── Dataset records ──
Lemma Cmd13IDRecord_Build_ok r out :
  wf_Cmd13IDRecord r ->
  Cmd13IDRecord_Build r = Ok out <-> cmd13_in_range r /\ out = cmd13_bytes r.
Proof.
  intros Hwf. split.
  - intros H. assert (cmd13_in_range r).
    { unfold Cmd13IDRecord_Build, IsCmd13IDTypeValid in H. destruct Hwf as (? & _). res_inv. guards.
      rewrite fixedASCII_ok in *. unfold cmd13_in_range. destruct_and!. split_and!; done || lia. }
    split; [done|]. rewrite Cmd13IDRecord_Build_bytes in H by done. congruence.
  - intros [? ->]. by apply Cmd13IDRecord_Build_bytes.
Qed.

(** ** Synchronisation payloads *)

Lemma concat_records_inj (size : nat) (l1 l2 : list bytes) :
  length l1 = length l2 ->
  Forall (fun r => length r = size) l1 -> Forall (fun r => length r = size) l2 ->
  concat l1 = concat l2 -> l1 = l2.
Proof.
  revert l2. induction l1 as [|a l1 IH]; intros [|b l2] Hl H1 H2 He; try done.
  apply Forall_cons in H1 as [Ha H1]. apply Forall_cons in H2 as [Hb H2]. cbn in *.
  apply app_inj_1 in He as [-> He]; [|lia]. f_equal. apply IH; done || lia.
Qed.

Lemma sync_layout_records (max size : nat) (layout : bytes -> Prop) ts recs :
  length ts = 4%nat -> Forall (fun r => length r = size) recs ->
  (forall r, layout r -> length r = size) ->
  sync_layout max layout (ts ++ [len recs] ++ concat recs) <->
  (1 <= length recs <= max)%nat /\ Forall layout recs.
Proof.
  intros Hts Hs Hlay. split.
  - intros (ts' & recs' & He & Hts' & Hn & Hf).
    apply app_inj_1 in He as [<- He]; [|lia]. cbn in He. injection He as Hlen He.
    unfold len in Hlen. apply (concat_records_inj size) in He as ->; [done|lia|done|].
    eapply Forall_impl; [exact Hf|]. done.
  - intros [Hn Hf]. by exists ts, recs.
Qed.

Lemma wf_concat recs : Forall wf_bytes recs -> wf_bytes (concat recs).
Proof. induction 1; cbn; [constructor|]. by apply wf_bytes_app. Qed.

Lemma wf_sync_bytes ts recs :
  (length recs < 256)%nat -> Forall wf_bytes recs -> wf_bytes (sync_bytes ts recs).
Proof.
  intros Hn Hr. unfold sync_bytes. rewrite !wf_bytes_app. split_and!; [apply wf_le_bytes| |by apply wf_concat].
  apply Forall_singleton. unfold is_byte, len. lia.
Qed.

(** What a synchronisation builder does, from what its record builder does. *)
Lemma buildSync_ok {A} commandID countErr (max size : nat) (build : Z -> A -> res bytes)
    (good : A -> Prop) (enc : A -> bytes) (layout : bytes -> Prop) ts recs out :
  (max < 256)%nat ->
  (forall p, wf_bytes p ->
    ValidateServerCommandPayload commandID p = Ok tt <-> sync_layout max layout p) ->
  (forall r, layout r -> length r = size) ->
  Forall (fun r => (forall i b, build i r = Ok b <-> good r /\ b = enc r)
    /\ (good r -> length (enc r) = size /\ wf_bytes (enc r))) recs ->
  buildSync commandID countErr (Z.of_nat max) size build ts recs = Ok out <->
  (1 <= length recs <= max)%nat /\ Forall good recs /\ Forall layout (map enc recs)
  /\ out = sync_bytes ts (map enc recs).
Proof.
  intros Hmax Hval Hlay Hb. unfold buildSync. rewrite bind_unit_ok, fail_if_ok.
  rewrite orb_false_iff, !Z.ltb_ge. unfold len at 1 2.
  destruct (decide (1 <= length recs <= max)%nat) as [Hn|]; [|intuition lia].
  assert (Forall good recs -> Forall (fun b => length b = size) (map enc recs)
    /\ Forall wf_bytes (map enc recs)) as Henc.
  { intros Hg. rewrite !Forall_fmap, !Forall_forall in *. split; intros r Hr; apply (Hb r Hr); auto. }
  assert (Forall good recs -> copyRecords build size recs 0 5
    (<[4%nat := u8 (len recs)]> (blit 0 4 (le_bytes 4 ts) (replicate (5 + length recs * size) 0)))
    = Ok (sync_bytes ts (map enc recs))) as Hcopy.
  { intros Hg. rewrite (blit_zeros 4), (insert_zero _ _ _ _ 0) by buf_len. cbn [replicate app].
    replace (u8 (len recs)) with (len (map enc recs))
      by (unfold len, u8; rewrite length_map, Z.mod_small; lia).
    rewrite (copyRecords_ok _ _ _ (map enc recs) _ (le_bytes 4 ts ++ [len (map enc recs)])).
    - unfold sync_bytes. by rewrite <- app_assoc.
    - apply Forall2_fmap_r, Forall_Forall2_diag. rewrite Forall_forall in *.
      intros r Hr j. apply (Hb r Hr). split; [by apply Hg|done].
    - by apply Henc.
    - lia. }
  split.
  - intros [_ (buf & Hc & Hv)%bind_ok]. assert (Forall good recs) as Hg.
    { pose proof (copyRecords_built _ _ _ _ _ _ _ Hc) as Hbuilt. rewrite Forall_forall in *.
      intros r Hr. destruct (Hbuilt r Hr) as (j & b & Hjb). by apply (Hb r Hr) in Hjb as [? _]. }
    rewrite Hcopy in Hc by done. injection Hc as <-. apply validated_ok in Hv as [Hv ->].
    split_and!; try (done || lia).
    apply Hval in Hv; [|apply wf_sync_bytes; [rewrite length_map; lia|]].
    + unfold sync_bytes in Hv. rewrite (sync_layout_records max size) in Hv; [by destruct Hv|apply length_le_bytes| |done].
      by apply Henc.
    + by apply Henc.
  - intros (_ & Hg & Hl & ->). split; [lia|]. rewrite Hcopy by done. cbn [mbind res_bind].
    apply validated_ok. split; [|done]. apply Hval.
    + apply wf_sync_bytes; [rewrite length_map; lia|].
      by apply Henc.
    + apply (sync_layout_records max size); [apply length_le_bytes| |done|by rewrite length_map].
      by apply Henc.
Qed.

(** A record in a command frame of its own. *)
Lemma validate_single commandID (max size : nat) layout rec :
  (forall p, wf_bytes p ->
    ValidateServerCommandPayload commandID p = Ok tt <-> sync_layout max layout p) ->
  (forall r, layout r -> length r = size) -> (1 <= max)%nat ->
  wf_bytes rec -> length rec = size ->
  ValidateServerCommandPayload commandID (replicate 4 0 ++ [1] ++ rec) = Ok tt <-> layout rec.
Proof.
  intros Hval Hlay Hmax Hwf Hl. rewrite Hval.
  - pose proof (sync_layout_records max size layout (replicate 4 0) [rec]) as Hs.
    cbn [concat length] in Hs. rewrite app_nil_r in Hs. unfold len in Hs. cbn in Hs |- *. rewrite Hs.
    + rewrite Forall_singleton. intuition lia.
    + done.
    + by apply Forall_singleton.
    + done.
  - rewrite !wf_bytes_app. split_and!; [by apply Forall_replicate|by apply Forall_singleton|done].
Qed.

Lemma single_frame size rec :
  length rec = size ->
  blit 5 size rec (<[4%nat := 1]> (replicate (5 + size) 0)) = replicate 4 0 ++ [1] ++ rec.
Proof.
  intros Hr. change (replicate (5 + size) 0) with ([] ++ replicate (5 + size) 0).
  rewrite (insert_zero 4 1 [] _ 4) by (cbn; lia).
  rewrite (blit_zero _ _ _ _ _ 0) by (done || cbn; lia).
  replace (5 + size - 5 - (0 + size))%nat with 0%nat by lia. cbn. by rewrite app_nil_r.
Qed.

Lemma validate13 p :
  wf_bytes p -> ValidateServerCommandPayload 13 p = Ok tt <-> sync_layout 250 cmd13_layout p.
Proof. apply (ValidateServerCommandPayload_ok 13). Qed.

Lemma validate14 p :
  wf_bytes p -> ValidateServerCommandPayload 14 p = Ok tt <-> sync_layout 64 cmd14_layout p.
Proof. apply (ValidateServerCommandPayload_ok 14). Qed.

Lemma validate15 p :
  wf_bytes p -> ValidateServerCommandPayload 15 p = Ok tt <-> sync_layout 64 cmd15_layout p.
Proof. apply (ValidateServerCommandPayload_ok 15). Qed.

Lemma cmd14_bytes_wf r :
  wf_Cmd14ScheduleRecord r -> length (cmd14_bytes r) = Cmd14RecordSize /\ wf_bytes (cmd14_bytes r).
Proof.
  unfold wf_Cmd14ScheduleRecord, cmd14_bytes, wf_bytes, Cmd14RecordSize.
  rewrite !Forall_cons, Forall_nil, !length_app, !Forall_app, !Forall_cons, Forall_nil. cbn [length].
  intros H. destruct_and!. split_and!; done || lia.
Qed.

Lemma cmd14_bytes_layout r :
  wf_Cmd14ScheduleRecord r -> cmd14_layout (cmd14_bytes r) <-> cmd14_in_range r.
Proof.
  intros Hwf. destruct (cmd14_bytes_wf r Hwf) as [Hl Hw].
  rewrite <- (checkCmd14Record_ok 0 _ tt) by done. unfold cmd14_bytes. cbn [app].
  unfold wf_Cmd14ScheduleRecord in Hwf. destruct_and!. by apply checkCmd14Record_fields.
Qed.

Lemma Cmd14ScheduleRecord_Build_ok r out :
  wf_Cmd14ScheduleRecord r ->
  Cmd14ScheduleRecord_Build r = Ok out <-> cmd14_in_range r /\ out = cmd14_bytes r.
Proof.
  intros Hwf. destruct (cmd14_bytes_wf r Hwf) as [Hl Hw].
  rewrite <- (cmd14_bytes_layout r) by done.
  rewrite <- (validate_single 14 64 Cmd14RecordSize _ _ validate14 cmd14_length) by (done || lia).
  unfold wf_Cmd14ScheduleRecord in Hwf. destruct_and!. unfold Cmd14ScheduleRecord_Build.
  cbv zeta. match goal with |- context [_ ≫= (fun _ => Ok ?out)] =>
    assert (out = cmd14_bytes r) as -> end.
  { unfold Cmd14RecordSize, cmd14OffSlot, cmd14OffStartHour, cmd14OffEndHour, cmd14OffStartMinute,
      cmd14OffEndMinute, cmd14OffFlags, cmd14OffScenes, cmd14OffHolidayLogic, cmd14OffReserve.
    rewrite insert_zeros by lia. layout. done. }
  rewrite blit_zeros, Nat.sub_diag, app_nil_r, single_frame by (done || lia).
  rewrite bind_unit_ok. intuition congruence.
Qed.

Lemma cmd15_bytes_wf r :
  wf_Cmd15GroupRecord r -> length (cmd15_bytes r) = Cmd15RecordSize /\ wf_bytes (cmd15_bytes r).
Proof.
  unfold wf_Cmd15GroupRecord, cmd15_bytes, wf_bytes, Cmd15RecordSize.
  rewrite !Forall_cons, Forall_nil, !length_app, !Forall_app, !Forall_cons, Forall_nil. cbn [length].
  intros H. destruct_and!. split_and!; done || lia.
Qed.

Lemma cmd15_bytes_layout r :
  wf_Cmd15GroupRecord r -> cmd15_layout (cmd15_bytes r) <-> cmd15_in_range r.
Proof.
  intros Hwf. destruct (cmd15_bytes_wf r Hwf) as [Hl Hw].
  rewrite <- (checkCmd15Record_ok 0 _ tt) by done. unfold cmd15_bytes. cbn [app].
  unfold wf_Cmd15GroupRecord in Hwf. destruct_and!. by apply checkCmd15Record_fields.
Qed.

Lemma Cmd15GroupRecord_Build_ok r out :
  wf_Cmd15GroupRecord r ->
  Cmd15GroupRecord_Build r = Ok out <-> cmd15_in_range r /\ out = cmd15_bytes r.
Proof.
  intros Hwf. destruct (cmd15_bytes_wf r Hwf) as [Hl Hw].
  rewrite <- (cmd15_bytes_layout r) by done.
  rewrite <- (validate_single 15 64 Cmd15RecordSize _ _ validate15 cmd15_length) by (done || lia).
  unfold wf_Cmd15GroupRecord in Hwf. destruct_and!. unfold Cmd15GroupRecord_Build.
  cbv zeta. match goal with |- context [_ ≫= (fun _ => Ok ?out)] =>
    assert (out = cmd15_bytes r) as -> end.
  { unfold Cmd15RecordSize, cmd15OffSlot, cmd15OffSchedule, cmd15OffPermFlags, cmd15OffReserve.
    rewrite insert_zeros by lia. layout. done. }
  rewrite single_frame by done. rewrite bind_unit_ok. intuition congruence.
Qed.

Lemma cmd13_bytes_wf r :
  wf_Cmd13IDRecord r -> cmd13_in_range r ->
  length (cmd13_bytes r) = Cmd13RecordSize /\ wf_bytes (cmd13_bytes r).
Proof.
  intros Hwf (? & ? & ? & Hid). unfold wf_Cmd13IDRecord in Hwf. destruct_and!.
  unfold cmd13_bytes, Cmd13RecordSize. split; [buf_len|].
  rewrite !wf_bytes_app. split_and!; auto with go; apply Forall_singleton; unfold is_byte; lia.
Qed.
───
── Dataset records ──
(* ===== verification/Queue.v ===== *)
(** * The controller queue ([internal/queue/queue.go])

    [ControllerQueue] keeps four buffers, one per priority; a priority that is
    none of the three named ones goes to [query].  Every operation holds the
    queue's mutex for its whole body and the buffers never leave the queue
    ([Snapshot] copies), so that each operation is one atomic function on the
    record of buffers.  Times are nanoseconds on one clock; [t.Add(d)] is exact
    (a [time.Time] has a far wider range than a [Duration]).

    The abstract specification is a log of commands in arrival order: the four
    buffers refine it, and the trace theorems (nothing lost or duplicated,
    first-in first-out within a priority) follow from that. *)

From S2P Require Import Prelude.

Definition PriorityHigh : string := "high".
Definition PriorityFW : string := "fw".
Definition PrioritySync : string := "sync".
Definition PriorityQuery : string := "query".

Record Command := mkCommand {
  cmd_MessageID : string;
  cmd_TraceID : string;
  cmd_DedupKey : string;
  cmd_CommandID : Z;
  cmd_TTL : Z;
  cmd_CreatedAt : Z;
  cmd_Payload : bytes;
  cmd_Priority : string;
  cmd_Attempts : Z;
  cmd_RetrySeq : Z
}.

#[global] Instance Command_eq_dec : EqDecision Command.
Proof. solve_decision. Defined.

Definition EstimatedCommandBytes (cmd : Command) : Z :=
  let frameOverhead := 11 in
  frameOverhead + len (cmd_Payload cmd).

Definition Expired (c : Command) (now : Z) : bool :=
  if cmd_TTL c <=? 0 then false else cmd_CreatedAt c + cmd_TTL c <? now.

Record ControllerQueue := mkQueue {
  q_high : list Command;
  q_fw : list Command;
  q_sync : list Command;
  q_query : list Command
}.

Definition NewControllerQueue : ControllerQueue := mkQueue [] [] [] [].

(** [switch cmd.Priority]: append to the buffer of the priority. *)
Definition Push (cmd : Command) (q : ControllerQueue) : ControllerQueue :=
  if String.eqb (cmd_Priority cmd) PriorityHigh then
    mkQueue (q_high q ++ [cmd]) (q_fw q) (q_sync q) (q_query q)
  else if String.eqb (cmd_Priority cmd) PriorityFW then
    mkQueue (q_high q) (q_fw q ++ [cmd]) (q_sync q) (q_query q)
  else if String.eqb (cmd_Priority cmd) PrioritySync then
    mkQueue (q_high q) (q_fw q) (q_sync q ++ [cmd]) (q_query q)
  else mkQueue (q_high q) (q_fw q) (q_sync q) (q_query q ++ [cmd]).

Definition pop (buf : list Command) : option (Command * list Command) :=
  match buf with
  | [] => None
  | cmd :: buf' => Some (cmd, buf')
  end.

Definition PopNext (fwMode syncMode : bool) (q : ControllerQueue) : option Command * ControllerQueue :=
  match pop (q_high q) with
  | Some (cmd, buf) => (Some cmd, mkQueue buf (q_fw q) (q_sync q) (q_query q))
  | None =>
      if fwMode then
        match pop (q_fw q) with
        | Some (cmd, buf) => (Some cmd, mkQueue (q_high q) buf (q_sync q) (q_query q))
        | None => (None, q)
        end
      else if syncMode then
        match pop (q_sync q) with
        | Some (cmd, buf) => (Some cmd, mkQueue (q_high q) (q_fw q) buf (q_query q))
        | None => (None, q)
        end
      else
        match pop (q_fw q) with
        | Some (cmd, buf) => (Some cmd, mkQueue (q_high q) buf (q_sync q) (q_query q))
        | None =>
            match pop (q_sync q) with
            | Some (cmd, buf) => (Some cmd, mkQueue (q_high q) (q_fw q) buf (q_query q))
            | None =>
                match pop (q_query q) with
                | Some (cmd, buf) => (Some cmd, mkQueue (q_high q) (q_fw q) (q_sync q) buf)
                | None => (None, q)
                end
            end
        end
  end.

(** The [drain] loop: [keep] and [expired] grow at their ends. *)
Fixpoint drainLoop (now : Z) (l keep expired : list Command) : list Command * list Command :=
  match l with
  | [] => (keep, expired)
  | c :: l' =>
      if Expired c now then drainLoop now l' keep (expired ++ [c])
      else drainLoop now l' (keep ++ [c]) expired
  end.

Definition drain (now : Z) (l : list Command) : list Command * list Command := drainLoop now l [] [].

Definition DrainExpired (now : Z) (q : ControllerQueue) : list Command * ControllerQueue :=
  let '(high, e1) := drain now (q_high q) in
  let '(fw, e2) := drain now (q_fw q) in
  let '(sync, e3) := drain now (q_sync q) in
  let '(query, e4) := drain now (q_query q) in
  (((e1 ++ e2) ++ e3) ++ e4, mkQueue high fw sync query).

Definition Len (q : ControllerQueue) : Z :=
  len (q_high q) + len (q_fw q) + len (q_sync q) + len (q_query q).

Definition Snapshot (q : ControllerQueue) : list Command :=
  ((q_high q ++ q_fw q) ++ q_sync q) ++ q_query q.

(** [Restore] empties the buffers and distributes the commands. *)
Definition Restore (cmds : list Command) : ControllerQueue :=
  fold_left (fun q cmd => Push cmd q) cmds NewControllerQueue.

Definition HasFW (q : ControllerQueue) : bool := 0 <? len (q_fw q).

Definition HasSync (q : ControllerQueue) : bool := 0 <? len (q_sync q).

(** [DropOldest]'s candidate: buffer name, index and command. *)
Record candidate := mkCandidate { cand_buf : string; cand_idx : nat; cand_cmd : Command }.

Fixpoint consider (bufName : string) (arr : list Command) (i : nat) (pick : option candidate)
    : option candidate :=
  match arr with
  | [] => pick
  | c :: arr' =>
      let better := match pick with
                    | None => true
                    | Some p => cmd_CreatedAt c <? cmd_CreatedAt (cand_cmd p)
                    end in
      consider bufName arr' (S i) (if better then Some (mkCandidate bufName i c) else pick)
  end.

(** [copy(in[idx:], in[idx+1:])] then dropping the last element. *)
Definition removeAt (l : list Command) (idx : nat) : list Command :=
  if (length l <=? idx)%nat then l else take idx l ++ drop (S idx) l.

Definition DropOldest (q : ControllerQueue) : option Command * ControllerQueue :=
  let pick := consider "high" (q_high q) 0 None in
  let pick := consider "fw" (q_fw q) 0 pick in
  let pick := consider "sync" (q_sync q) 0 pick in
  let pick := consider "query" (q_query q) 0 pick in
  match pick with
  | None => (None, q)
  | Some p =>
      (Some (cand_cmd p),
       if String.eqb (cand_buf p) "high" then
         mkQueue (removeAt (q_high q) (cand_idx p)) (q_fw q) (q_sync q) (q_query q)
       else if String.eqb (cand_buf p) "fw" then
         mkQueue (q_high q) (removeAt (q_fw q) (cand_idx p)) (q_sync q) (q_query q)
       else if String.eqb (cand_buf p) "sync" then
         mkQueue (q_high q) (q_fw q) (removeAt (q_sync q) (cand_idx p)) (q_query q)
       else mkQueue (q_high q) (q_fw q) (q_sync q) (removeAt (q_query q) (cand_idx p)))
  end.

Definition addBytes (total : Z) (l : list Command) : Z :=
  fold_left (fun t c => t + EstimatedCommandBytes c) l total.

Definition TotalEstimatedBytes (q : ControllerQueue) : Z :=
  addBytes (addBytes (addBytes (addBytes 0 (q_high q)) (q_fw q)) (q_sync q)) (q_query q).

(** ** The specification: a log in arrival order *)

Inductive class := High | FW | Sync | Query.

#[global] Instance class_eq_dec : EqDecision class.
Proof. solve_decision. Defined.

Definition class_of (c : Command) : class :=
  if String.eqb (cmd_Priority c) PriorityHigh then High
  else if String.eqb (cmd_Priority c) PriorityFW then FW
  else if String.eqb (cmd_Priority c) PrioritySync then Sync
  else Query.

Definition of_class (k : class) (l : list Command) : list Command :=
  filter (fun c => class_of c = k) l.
───
[Exercise aim] An exact copy of the lines above between the line holding "assert (Forall good recs -> copyRecords" and the line holding "replace (u8 (len", inclusive, is the whole answer.

[Exercise solution]
  assert (Forall good recs -> copyRecords build size recs 0 5
    (<[4%nat := u8 (len recs)]> (blit 0 4 (le_bytes 4 ts) (replicate (5 + length recs * size) 0)))
    = Ok (sync_bytes ts (map enc recs))) as Hcopy.
  { intros Hg. rewrite (blit_zeros 4), (insert_zero _ _ _ _ 0) by buf_len. cbn [replicate app].
    replace (u8 (len recs)) with (len (map enc recs))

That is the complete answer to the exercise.